#### RECORDS FOR THE EXERCISE ####
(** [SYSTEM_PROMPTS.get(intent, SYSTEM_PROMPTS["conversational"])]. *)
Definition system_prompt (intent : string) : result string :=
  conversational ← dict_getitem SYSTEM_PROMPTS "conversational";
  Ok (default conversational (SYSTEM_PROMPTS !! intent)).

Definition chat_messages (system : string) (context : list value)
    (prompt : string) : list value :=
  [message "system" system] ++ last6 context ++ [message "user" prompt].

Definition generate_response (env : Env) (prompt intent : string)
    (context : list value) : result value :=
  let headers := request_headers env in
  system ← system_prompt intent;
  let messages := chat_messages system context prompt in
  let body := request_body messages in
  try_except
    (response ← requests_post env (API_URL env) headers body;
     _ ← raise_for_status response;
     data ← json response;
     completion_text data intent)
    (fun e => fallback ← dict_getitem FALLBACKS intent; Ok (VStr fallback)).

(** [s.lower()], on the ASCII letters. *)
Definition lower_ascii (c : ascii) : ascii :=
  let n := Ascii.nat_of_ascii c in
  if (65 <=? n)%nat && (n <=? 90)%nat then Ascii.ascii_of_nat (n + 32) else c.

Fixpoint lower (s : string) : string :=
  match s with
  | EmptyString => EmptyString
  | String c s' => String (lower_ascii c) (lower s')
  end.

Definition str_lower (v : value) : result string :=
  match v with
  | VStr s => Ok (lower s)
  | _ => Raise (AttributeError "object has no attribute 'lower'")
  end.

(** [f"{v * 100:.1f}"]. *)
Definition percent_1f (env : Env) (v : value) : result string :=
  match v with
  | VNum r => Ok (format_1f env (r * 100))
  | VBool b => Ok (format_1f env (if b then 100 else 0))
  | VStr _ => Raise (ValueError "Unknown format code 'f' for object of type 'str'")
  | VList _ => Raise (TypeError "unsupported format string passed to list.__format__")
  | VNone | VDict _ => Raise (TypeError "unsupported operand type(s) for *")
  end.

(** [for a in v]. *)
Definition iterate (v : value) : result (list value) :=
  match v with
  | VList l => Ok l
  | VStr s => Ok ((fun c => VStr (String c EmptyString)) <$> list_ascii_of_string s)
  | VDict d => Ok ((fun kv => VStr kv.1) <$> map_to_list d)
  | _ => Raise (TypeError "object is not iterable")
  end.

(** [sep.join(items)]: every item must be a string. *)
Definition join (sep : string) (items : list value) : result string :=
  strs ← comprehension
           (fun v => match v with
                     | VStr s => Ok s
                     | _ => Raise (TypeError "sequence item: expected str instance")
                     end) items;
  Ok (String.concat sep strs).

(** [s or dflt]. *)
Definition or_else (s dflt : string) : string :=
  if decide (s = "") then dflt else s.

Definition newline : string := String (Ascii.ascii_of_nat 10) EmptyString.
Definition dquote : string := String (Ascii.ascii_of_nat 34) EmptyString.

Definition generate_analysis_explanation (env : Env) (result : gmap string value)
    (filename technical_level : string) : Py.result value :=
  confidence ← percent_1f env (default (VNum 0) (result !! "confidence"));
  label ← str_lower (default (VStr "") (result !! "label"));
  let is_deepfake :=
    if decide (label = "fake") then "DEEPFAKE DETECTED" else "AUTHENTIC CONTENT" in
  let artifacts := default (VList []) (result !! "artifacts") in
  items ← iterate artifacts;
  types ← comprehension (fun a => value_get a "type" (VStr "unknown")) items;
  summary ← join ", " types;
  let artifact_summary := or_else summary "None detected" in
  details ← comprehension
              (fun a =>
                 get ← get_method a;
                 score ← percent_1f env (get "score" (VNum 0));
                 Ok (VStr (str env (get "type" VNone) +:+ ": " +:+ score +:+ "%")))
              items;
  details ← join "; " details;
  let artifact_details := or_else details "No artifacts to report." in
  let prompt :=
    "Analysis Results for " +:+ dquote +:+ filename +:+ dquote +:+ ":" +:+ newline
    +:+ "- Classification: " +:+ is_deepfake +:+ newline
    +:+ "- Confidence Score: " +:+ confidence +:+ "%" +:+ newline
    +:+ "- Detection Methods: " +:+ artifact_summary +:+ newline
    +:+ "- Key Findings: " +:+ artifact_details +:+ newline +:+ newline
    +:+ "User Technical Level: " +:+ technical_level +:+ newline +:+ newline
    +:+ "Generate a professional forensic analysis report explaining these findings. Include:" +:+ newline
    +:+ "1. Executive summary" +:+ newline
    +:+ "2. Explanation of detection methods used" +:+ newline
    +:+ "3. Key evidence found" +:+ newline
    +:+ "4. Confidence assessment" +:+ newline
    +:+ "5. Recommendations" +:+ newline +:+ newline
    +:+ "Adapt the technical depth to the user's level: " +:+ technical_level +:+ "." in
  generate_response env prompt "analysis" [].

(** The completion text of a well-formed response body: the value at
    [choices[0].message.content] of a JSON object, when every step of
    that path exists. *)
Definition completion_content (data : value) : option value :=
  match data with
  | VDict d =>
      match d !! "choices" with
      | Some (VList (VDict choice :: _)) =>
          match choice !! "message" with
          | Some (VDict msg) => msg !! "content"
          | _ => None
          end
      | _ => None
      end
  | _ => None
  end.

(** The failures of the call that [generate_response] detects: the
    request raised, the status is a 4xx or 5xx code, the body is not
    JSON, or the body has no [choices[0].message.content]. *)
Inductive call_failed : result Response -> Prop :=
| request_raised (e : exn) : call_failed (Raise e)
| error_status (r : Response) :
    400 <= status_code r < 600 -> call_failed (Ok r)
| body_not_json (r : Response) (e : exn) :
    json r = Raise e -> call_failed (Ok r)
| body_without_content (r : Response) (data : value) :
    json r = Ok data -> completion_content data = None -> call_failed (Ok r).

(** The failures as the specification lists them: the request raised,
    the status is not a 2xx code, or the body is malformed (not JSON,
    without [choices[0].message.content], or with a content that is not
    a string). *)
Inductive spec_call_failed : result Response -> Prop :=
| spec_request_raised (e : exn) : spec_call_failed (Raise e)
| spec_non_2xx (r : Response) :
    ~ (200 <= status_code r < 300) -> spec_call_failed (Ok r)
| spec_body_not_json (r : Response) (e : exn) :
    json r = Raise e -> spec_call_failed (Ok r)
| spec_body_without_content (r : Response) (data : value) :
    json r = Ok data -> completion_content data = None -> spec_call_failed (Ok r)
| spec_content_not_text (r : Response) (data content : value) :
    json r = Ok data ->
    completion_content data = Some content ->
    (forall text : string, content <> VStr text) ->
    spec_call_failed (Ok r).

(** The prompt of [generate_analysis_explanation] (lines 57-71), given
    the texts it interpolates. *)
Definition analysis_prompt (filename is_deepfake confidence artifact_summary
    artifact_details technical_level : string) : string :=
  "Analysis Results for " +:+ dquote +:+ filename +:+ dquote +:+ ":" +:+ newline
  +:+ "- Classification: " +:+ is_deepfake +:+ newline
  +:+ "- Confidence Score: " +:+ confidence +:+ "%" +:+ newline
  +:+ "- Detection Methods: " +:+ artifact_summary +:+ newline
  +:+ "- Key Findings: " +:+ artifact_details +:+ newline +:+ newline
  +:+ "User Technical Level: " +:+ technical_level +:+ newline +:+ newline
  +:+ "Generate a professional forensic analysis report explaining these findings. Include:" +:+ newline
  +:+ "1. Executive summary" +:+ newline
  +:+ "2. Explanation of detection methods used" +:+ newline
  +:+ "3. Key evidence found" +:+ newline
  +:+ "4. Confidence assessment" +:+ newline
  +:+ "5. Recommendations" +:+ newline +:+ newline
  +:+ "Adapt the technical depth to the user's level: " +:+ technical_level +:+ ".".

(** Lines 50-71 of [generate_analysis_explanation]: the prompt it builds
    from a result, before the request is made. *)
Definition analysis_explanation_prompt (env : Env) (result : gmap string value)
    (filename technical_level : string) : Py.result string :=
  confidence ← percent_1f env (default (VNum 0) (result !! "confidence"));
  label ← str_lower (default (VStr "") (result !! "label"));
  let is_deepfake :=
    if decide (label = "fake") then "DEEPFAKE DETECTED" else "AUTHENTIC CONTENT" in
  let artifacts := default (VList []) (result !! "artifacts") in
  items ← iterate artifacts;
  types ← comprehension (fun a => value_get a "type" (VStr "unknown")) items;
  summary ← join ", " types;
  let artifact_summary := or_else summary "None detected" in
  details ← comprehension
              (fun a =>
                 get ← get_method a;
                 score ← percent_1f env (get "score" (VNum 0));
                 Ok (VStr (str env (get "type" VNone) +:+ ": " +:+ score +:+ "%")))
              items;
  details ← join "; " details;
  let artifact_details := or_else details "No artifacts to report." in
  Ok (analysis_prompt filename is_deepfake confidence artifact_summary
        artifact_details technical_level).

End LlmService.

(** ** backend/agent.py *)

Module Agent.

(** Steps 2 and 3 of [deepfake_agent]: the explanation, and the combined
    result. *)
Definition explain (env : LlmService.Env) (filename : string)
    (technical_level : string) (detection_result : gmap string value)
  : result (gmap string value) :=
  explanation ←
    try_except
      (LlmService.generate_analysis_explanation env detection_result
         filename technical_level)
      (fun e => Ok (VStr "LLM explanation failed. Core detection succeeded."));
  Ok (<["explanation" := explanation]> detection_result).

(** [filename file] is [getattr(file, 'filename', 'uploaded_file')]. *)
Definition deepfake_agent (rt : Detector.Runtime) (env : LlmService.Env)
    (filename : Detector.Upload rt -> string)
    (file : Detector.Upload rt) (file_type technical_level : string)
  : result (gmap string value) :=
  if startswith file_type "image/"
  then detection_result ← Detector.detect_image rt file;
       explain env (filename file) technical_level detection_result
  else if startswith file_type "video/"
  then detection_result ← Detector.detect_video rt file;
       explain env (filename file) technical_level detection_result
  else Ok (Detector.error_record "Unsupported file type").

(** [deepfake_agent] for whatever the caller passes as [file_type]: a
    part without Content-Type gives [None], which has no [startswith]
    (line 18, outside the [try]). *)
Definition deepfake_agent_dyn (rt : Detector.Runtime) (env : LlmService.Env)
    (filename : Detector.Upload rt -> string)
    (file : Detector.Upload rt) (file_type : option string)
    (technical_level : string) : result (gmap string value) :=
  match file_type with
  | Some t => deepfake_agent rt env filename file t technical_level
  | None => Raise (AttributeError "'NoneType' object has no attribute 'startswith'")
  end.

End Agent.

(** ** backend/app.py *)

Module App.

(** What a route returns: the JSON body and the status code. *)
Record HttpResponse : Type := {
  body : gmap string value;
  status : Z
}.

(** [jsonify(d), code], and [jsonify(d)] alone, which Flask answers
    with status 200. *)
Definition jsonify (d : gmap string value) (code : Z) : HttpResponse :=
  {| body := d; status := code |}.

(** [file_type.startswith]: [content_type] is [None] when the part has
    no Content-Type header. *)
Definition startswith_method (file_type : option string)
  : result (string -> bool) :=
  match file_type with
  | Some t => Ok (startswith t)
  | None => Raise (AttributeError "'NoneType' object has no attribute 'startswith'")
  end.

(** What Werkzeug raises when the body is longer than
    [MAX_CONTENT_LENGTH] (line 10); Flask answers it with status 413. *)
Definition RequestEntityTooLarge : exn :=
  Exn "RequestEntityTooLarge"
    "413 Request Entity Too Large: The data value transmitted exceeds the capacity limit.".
####
#### RECORDS FOR THE EXERCISE ####
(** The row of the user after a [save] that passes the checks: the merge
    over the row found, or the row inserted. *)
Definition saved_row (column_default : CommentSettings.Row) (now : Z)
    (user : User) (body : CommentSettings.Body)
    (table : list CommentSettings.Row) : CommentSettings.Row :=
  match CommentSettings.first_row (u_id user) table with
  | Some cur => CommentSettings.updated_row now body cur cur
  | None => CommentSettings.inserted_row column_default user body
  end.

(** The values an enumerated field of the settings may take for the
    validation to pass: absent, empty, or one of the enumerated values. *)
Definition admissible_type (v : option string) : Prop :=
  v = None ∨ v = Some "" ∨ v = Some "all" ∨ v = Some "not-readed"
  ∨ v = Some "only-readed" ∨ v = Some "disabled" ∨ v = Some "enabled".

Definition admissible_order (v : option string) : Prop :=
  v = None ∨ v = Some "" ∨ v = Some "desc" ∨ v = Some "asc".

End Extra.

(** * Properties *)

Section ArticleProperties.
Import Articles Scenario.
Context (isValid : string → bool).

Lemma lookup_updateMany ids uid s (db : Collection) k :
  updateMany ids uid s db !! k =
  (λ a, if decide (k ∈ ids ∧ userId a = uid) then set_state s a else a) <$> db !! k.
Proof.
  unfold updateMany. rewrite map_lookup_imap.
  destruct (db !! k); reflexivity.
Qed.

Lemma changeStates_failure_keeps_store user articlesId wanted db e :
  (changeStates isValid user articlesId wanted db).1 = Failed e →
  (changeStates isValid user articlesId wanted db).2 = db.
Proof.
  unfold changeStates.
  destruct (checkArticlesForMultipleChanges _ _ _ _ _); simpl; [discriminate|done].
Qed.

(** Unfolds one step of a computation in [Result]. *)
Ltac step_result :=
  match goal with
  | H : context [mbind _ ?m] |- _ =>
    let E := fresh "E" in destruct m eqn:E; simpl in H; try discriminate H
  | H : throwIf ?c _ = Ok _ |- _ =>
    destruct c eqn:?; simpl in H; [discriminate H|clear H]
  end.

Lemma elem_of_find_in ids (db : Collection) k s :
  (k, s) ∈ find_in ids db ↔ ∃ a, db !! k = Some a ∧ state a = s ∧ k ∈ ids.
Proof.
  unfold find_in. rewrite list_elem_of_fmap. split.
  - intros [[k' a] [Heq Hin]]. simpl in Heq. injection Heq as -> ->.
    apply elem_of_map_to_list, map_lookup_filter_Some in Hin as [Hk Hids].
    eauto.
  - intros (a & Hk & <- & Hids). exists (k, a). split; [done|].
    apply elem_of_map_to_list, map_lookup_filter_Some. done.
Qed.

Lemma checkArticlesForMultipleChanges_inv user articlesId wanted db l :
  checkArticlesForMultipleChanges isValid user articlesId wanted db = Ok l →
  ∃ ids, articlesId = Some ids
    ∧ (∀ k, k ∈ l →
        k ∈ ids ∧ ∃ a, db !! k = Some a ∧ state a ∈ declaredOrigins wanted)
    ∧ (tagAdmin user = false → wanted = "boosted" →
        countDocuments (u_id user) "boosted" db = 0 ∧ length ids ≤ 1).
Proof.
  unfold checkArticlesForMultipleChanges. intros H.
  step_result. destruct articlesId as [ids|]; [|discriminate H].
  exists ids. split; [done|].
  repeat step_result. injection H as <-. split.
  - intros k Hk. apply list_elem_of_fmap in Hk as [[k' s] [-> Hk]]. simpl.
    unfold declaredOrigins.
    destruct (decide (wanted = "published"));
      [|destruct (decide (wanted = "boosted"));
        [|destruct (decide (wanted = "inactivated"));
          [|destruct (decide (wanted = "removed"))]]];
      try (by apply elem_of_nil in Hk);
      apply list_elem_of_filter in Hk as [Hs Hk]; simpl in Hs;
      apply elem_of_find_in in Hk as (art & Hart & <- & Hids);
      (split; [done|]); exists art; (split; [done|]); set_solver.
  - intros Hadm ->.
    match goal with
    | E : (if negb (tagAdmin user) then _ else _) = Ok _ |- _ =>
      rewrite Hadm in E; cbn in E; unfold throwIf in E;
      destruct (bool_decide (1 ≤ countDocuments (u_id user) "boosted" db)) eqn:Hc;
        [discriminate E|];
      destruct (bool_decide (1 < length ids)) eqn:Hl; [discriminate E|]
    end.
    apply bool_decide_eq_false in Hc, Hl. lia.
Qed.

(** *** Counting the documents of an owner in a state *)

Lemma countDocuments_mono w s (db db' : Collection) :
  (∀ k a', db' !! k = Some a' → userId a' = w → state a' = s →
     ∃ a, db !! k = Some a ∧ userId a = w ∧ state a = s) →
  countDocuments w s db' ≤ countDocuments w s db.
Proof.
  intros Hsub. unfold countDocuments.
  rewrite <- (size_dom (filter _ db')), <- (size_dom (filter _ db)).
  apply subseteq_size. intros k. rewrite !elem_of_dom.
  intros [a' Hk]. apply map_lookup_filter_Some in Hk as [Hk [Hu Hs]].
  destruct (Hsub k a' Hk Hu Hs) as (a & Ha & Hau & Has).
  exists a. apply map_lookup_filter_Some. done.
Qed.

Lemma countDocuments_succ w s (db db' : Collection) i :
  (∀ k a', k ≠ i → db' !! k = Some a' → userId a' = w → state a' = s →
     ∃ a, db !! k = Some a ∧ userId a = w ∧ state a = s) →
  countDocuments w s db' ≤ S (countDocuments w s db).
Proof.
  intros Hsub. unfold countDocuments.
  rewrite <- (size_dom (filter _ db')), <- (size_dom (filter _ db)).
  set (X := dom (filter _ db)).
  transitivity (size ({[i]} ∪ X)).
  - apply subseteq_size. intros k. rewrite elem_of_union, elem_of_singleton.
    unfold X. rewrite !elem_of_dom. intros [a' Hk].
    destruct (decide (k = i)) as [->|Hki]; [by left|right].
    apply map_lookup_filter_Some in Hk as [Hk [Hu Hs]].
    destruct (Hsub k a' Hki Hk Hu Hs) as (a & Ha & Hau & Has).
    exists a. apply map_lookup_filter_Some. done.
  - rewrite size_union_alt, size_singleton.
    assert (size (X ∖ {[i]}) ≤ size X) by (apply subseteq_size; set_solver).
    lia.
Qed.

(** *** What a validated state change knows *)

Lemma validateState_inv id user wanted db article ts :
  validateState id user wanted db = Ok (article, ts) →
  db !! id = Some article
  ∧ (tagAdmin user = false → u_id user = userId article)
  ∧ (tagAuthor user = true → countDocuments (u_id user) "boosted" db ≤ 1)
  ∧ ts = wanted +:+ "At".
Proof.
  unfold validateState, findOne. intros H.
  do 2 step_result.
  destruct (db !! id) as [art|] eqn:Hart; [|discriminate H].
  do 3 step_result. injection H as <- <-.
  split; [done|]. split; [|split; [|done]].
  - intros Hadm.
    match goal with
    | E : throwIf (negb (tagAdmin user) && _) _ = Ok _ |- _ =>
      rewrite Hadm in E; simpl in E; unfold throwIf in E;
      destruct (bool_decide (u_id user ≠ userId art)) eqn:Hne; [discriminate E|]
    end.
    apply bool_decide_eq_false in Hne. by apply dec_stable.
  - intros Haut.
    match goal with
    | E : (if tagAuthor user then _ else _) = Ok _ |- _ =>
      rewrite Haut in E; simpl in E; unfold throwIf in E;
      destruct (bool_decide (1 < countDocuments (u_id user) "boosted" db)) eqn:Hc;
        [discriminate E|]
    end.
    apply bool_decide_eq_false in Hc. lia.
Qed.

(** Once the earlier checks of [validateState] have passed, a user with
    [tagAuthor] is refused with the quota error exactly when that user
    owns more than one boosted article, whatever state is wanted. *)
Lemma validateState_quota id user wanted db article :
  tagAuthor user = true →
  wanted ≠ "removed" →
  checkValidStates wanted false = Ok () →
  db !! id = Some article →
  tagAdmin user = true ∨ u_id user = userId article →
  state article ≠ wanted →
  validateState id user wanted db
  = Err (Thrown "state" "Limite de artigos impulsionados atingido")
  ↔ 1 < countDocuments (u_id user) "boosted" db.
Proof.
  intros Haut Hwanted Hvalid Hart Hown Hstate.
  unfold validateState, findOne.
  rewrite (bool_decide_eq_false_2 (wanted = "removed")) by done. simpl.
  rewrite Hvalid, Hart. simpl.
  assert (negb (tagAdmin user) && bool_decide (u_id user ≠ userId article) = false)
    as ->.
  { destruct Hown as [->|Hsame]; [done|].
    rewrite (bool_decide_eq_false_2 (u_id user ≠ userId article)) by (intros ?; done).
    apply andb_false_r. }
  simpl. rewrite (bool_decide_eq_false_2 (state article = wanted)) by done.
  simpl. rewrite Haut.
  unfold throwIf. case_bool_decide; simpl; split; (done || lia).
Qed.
####
HOW TO COMPLETE THIS TASK
Your answer should be each line from the preceding material in which the word "choices" occurs.

FINAL ANSWER
    [choices[0].message.content] of a JSON object, when every step of
      match d !! "choices" with
    JSON, or the body has no [choices[0].message.content]. *)
    without [choices[0].message.content], or with a content that is not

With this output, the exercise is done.